No debemos pasar por alto que la democracia romana no era representativa, como ahora, y que el Senado no era elegido por sufragio universal; el lema de Roma señalaba con claridad quien detentaba el poder en el Estado: El Senado y el Pueblo (reunido en asamblea) romano. La República murió definitivamente con él, y lo que le sucedió fue el huevo de la serpiente, la génesis de uno de los poderes más absolutos que ha conocido la humanidad: el imperio romano. Aquí se empezaron a sentar las bases de la desintegración del mundo clásico y su transición hacia el feudalismo (Kovaliov).






No hace falta recordar, porque ya están en este blog, las palabras que Mommsem dedicó a este ilustre personaje, que en análisis muy reduccionistas se tacha de dictador. ¿Qué era pues Pompeyo? ¿Y Cicerón ? ¿Y el conjunto de los Optimates? ¿Defensores de la cosa pública o de sus intereses particulares?

Es cierto que en el año 46 a.C., dos años antes de morir asesinado, el Senado de la República acordó que Julio César recibiera honores extraordinarios. Se decretó que fuera llamada Libertador y que se construyera un Templo de la Libertad en su honor. Según Simon Baker era responsable de miles de muertos en la guerra civil, se había convertido en un autócrata y estaba a punto de ser venerado como un Dios. No sé si se le puede hacer responsable, con los documentos existentes de ser el responsable de la guerra civil o todo lo contrario; como el mismo autor afirma un poco más adelante lo que sucedió es que chocaron frontalmente dos concepciones de la libertad: la de la minoría aristocrática y la del pueblo y resolver esta cuestión llevó a un sangriento enfrentamiento entre hermanos. Hoy, que no se acepta la existencia de una minoría con privilegios, aunque exista de facto, se estaría más cerca de la concepción de los populares que de la de los optimates, especialmente en un momento histórico en que unos y otros aceptaban la existencia de la esclavitud, en la que, por otra parte, se podía caer por deudas. Es decir pasabas de la categoría de ser humano a la de instrumento parlante.

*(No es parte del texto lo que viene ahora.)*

(** * Postman-Collection-Toolkit: the bulk-update engine of [app.py]

    A shallow embedding of the [/api/bulk-update] handler of [src/app.py]
    (the nested [process_items] walker, the header and query-parameter
    branches and the string-URL conversion), followed by the properties the
    specification states about it.

    Values are what [json.load] builds: [None], [bool], [int], [str], [list]
    and [dict].  A [dict] keeps its insertion order, so it is an association
    list; [json.load] never yields a repeated key, and [dict_set] keeps it
    that way.  Numbers are integers (float literals are outside the model) and
    a [str] is a Rocq [string], one [ascii] per code point (code points below
    256).  A raised exception is the [Raise] outcome of the [result] monad;
    the handler's [except Exception] turns it into the 500 answer. *)

From Stdlib Require Import List String Ascii ZArith Bool Arith Lia DecimalString.
Import ListNotations.
Local Open Scope list_scope.
Local Open Scope string_scope.

(** ** Values and exceptions *)

Unset Elimination Schemes.
Inductive json : Type :=
| JNull
| JBool (b : bool)
| JNum (z : Z)
| JStr (s : string)
| JArr (l : list json)
| JObj (d : list (string * json)).
Set Elimination Schemes.

Inductive exn : Type :=
| KeyError
| TypeError
| AttributeError
| IndexError
| IOError.

Inductive result (A : Type) : Type :=
| Ok (a : A)
| Raise (e : exn).

Arguments Ok {A} a.
Arguments Raise {A} e.

Definition bind {A B : Type} (m : result A) (k : A -> result B) : result B :=
  match m with
  | Ok a => k a
  | Raise e => Raise e
  end.

Notation "x <- m ;; k" := (bind m (fun x => k))
  (at level 61, m at next level, right associativity).

Fixpoint mapM {A B : Type} (f : A -> result B) (l : list A) : result (list B) :=
  match l with
  | [] => Ok []
  | x :: r => y <- f x ;; ys <- mapM f r ;; Ok (y :: ys)
  end.

Fixpoint filterM {A : Type} (f : A -> result bool) (l : list A) : result (list A) :=
  match l with
  | [] => Ok []
  | x :: r => b <- f x ;; ys <- filterM f r ;; Ok (if b then x :: ys else ys)
  end.

Fixpoint foldM {A B : Type} (f : A -> B -> result A) (a : A) (l : list B) : result A :=
  match l with
  | [] => Ok a
  | x :: r => a' <- f a x ;; foldM f a' r
  end.

(** ** Dictionaries: insertion-ordered association lists *)

Definition dict := list (string * json).

Fixpoint dict_get (k : string) (d : dict) : option json :=
  match d with
  | [] => None
  | (k', v) :: r => if String.eqb k' k then Some v else dict_get k r
  end.

(** [d[k] = v]: an existing key keeps its position, a new key goes last. *)
Fixpoint dict_set (k : string) (v : json) (d : dict) : dict :=
  match d with
  | [] => [(k, v)]
  | (k', v') :: r => if String.eqb k' k then (k', v) :: r else (k', v') :: dict_set k v r
  end.

(** ** Python strings *)

(** [sub in s] for two [str]. *)
Fixpoint contains (sub s : string) : bool :=
  String.prefix sub s ||
  match s with
  | EmptyString => false
  | String _ s' => contains sub s'
  end.

(** The scan of [s.split(sep)] for a non-empty [sep]: [skip] counts the
    characters of a separator occurrence still to be passed over, [cur] is
    the piece read so far. *)
Fixpoint split_go (sep s : string) (skip : nat) (cur : string) : list string :=
  match s with
  | EmptyString => [cur]
  | String c s' =>
      match skip with
      | S k => split_go sep s' k cur
      | O =>
          if String.prefix sep s
          then cur :: split_go sep s' (String.length sep - 1) EmptyString
          else split_go sep s' 0 (cur ++ String c EmptyString)
      end
  end.

Definition py_split (sep s : string) : list string := split_go sep s 0 EmptyString.

(** [l[n]] on a list of strings. *)
Definition py_index (l : list string) (n : nat) : result string :=
  match nth_error l n with
  | Some s => Ok s
  | None => Raise IndexError
  end.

Continúa Simón Baker diciendo que se siguieron celebrando elecciones, pero que no eran libres, sino que el dictador influía en ellas y tenía el voto definitivo. Pero ¿acaso olvida los asesinatos de los Hermanos Graco, simplemente por defender la reforma agraria? ¿Y a Saturnino o Clodio, tribunos de la plebe, muertos a manos de sicarios de los optimates? ¿ Y el asesinato, sin juicio de los supuestos conjurados con Catilina? El propio Cicerón fue a casa de Lentulo y lo acompañó personalmente al patíbulo, para cerciorarse de su muerte. La muerte de César fue un episodio más de una forma de hacer política.

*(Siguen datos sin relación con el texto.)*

(** X25: the daemon built at start-up and seeded from the stored
    bindings has a flag cached for exactly the rooms of the bindings and
    a language cached only for such rooms; it has no pending token, it is
    not stopped and its shutdown channel is open. *)
Theorem seeded_daemon_invariant a user_id now order :
  let d := seed_rooms order (fresh_daemon a user_id now) in
  dom (isEncrypted d) = list_to_set (RoomID <$> order) ∧
  dom (languages d) ⊆ dom (isEncrypted d) ∧
  tokens d = ∅ ∧
  Stopped d = false ∧
  ShutdownChannel d = ChanOpen ∧
  userID d = user_id ∧
  app d = a.
Proof.
  intros d.
  destruct (seed_rooms_domains order (fresh_daemon a user_id now))
    as [Hflags Hlangs].
  fold d in Hflags, Hlangs.
  cbn [isEncrypted languages fresh_daemon] in Hflags, Hlangs.
  rewrite dom_empty_L, (right_id_L ∅ (∪)) in Hflags.
  rewrite dom_empty_L, (right_id_L ∅ (∪)) in Hlangs.
  split; [done|]. split; [by rewrite Hflags|].
  unfold d. by rewrite seed_rooms_rest.
Qed.

(** X26: after start-up, when no two stored bindings have the same room,
    [send] to the room of a stored binding takes the encrypted path
    exactly when the binding is flagged encrypted. *)
Theorem send_follows_stored_flag E order d0 user content s :
  NoDup (RoomID <$> order) →
  user ∈ order →
  daemon s = seed_rooms order d0 →
  ∃ err,
    send E content (RoomID user) s =
      Done err
        {| daemon := daemon s;
           trace := trace s ++
             [transport_call
                (if Encrypted user then EncryptedPath else Plaintext)
                (RoomID user) content err] |}.
Proof.
  intros Hdup Hin Hs.
  destruct (send_spec E content (RoomID user) s) as [err ->].
  exists err. unfold transport_for. rewrite Hs.
  destruct (seed_rooms_member order d0 user Hdup Hin) as [-> _].
  by destruct (Encrypted user).
Qed.

Lemma send_follows_stored_flag_witness :
  let E := answering (Ok "!new") false "12-34-56" None in
  let s := {| daemon := seed_rooms [alice; eve]
                          (fresh_daemon example_app "@bot" 1000000000);
              trace := [] |} in
  ∃ err,
    send E (plain_content "hello") (RoomID alice) s =
      Done err
        {| daemon := daemon s;
           trace := trace s ++
             [transport_call
                (if Encrypted alice then EncryptedPath else Plaintext)
                (RoomID alice) (plain_content "hello") err] |}.
Proof.
  intros E s.
  apply (send_follows_stored_flag E [alice; eve]
           (fresh_daemon example_app "@bot" 1000000000) alice
           (plain_content "hello") s).
  - repeat constructor; [|apply not_elem_of_nil].
    intros Hin. apply list_elem_of_singleton in Hin. discriminate.
  - apply list_elem_of_here.
  - reflexivity.
Defined.

(** X27: the start time is the clock reading in whole milliseconds: with
    a clock that reads [now] nanoseconds, not negative, a timestamp is
    before the start of the daemon exactly when the millisecond after it
    has passed. An event stamped with the millisecond of the start is
    not backlog. *)
Theorem start_in_milliseconds a user_id (now timestamp : Z) :
  (0 ≤ now)%Z →
  (timestamp < start (fresh_daemon a user_id now))%Z
  ↔ ((timestamp + 1) * 1000000 ≤ now)%Z.
Proof.
  intros Hnow. cbn [start fresh_daemon].
  rewrite Z.quot_div_nonneg by lia.
  pose proof (Z.div_mod now 1000000 ltac:(lia)) as Hdiv.
  pose proof (Z.mod_pos_bound now 1000000 ltac:(lia)) as Hmod.
  split; intros H; nia.
Qed.

Lemma start_in_milliseconds_witness :
  (1699 < start (fresh_daemon example_app "@bot" 1700999999))%Z
  ↔ ((1699 + 1) * 1000000 ≤ 1700999999)%Z.
Proof.
  apply (start_in_milliseconds example_app "@bot" 1700999999 1699). lia.
Defined.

Las cosas no son tan simples. ¿Qué hubiera pasado si César no hubiera sido asesinado? Eso nunca lo sabremos, pero sí sabemos que tras su muerte no sólo no fue restaurada la República, sino que el propio Calígula, según afirma Suetonio, hizo cónsul (máxima magistratura del estado) a su caballo Incitato y obligó a los dignos senadores a rendirle pleitesía. ¿ Se puede concebir mayor degradación en menos de un siglo? . Hay que tener siempre presente que lo que le hacen a uno sólo pueden acabar haciéndonoslo a todos; tiempos brillantes eran aquellos en que César debatía con Cicerón y Catón, aunque en la calle las cosas eran bien distintas.